Upscale Comfort Zone

Your favorite restaurant? No matter how demanding the gourmet, the reasons usually aren’t all about the food.

For most of us, good cooking is just the starting point for restaurants we love. Certain indefinable qualities come into play – maybe it’s where he proposed, where you used to take your dad, where you meet good friends. Being more than just a good restaurant requires a certain energy in the dining room, whether it’s barbecue or haute cuisine: Just sitting in that room makes you feel like one of the luckiest people in the world.

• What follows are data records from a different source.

(** * Fin-Collect: the data-integrity pipeline, embedded and verified

    A shallow embedding of the validation checks, the normalizers, the
    partition writer and the pairwise cross-source comparison of the
    [CXq_data] package, with the theorems that settle the claims made about
    them.

    Conventions of the embedding:
    - a [datetime.date] is its proleptic Gregorian ordinal
      ([date.toordinal()]), a [Z] between [MINORDINAL] and [MAXORDINAL];
      date arithmetic outside that range raises [OverflowError], as in
      Python;
    - a Float64 cell is a primitive binary64 float; Polars compares floats
      in its total order (a NaN equals a NaN and is above every other
      value);
    - code that can raise returns a [result]: [Ok v] or [Raise e];
    - [while] loops run on fuel; the functions that call them supply enough
      fuel, and [Timeout] marks exhausted fuel. *)

From Stdlib Require Import ZArith List Ascii Floats Uint63.
From stdpp Require Import base decidable option numbers list sorting sets
  gmap strings pretty.

Local Open Scope string_scope.
Local Open Scope list_scope.
Local Open Scope Z_scope.

(** ** Exceptions and results *)

Inductive exn : Type :=
  | OverflowError          (* date value out of range, int too large *)
  | TypeError              (* comparison with None *)
  | ValueError             (* raised by the normalizers, float(), int() *)
  | KeyError               (* dict[key] on a missing key *)
  | AttributeError         (* a method the value does not have *)
  | IndexError             (* series[0] on an empty series *)
  | ColumnNotFoundError    (* Polars: a named column is missing *)
  | DuplicateError         (* Polars: two columns of one name *)
  | InvalidOperationError  (* Polars: failed strict cast or parse *)
  | Timeout.               (* the model ran out of fuel *)

Inductive result (A : Type) : Type :=
  | Ok (a : A)
  | Raise (e : exn).
Arguments Ok {A} a.
Arguments Raise {A} e.

Global Instance result_ret : MRet result := λ A a, Ok a.
Global Instance result_bind : MBind result := λ A B k m,
  match m with
  | Ok a => k a
  | Raise e => Raise e
  end.

Global Instance result_fmap : FMap result := λ A B f m,
  match m with
  | Ok a => Ok (f a)
  | Raise e => Raise e
  end.

Definition of_option {A : Type} (e : exn) (o : option A) : result A :=
  match o with
  | Some a => Ok a
  | None => Raise e
  end.

Fixpoint mapM {A B : Type} (f : A → result B) (l : list A) : result (list B) :=
  match l with
  | [] => Ok []
  | x :: l' => y ← f x ; ys ← mapM f l' ; Ok (y :: ys)
  end.

Definition is_ok {A : Type} (m : result A) : Prop := ∃ a, m = Ok a.

Definition of_result {A : Type} (m : result A) : option A :=
  match m with
  | Ok a => Some a
  | Raise _ => None
  end.

(** ** [utils/dates.py] and the [datetime.date] it is written over *)

Module Dates.

(** [date.min.toordinal()] and [date.max.toordinal()]. *)
Definition MINORDINAL : Z := 1.
Definition MAXORDINAL : Z := 3652059.

Definition valid_date (d : Z) : Prop := MINORDINAL ≤ d ≤ MAXORDINAL.

(** [d + timedelta(days=n)]. *)
Definition date_add (d n : Z) : result Z :=
  if bool_decide (MINORDINAL ≤ d + n ≤ MAXORDINAL) then Ok (d + n)
  else Raise OverflowError.

(** [d.weekday()]: Monday is 0, Sunday is 6. *)
Definition weekday (d : Z) : Z := (d + 6) `mod` 7.

Definition is_leap (y : Z) : bool :=
  bool_decide (y `mod` 4 = 0) &&
  (negb (bool_decide (y `mod` 100 = 0)) || bool_decide (y `mod` 400 = 0)).

Definition days_before_year (y : Z) : Z :=
  let y' := y - 1 in y' * 365 + y' `div` 4 - y' `div` 100 + y' `div` 400.

Definition days_in_month (y m : Z) : Z :=
  if bool_decide (m = 2) then (if is_leap y then 29 else 28)
  else if bool_decide (m = 4 ∨ m = 6 ∨ m = 9 ∨ m = 11) then 30
  else 31.

Definition DAYS_BEFORE_MONTH : list Z :=
  [0; 0; 31; 59; 90; 120; 151; 181; 212; 243; 273; 304; 334].

Definition days_before_month (y m : Z) : Z :=
  default 0 (DAYS_BEFORE_MONTH !! Z.to_nat m) +
  (if bool_decide (2 < m) && is_leap y then 1 else 0).

(** [datetime.date(y, m, d)], as its ordinal. *)
Definition ymd2ord (y m d : Z) : Z :=
  days_before_year y + days_before_month y m + d.

(** [_ord2ymd] of CPython's [datetime]. *)
Definition ord2ymd (n0 : Z) : Z * Z * Z :=
  let n := n0 - 1 in
  let n400 := n `div` 146097 in
  let n := n `mod` 146097 in
  let n100 := n `div` 36524 in
  let n := n `mod` 36524 in
  let n4 := n `div` 1461 in
  let n := n `mod` 1461 in
  let n1 := n `div` 365 in
  let n := n `mod` 365 in
  let year := n400 * 400 + 1 + n100 * 100 + n4 * 4 + n1 in
  if bool_decide (n1 = 4 ∨ n100 = 4) then (year - 1, 12, 31)
  else
    let leapyear :=
      bool_decide (n1 = 3) &&
      (negb (bool_decide (n4 = 24)) || bool_decide (n100 = 3)) in
    let month := Z.shiftr (n + 50) 5 in
    let preceding :=
      default 0 (DAYS_BEFORE_MONTH !! Z.to_nat month) +
      (if bool_decide (2 < month) && leapyear then 1 else 0) in
    if bool_decide (preceding > n) then
      let month' := month - 1 in
      let dim :=
        if bool_decide (month' = 2) then (if leapyear then 29 else 28)
        else if bool_decide (month' = 4 ∨ month' = 6 ∨ month' = 9 ∨ month' = 11)
             then 30 else 31 in
      (year, month', n - (preceding - dim) + 1)
    else (year, month, n - preceding + 1).

(** [d.year], also what [pl.col("date").dt.year()] gives for the cell. *)
Definition year (d : Z) : Z := (ord2ymd d).1.1.

(** Zero-padded decimal, the [%02d] and [%04d] of [isoformat]. *)
Definition zero_pad (width : nat) (n : Z) : string :=
  let s := pretty n in
  String.concat "" (replicate (width - String.length s) "0") +:+ s.

(** [d.isoformat()], also [str(d)]. *)
Definition isoformat (d : Z) : string :=
  let '(y, m, dd) := ord2ymd d in
  zero_pad 4 y +:+ "-" +:+ zero_pad 2 m +:+ "-" +:+ zero_pad 2 dd.

(** The loop of [last_trading_day]:
    [while d.weekday() >= 5: d -= timedelta(days=1)]. *)
Fixpoint last_trading_day_loop (fuel : nat) (d : Z) : result Z :=
  if bool_decide (5 ≤ weekday d) then
    match fuel with
    | O => Raise Timeout
    | S fuel' => d' ← date_add d (-1) ; last_trading_day_loop fuel' d'
    end
  else Ok d.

Achieving that joyous comfort zone can be even harder for upscale restaurants. They often try too hard or too little, relying on false friendship or chilly distance to assert their superiority. But after a few minutes in Antica Posta, the Tuscan restaurant in Buckhead, I thought about the 1980s movie, My Beautiful Laundrette. Yes, it’s a stretch: This sophisticated, stylish environment in the small yellow house in Buckhead has only one thing in common with the film’s failing laundry in a tough section of London, taken on by two creative young immigrants: With grit and determination, they turn it into a smashing success – transforming it into a community gathering spot.

Brothers Marco and Chef Alessandro Betti have managed as much at Antica Posta, which recently added a larger bar at the front of the house (although some regulars mourn the loss of the smaller, intimate downstairs lounge). It’s pleasant enough to enjoy a glass of prosecco here, but the real action is in the dining room, where you’re elbow-to-elbow with a group of happy-to-be-here folks, and the wait staff navigates the narrow aisles with a kind of cheerful intuition.

The menu is Tuscan, which means rich, sunny olive oil and crusty bread, as well as little pillows of house-made gnocchi, on my visit made with a near-exact duplicate of the bright green asparagus sauce I found at my favorite restaurant in Florence, Italy – a working-class, family-run operation with a similar dedication to the integrity of the ingredients and the food’s excellence. (Antica Posta’s salami is proudly described as “Betti family,” and another brother runs a restaurant in the family home near Florence.)

For another appetizer special, fried squash blossoms are delicately crumbed and herbed, but without the cheese stuffing that so often overwhelms this exquisite seasonal favorite in other, less confident hands. Instead, there was a creamy, restrained caper sauce.

The entrées are similarly respectful of tradition: Veal piccata is a balancing act of subtle, tender slices with lemon-scented sauce, and more of those specially sourced and flavorful capers; the branzino (sea bass) is a perfectly seared square over sautéed Swiss chard.

The vast wine list, as well as expert advice, is there if you need it, but even the by-the-glass standards (like a lightly fruity Abbazia di Novacella Pinot Grigio) are above the norm. Desserts – like a good, but plain panna cotta – feel like an afterthought, but this restaurant is all about the main event. Prices reflect the real estate – around $30 for entrees, and you get the feeling this flush-with-success crowd wouldn’t have it any other way.

Antica Posta attracts a surprising amount of antipathy among diners who post to message boards. Many protest the high prices and decry poor service – but our wait people were observant, timely, good-humored and ready to share opinions about the night’s specials. What’s more difficult to capture in a single visit is that indescribable atmosphere that captures an entire community.

Antica Posta

519 East Paces Ferry Road, Atlanta

404-262-7112

www.anticaposta.net

Hours: Lunch, Saturday only; dinner nightly.

Credit cards: All major.

Parking: Complimentary valet.

Dress code: Understated show-off, like Armani jeans and pearls or a sharp suit and no tie.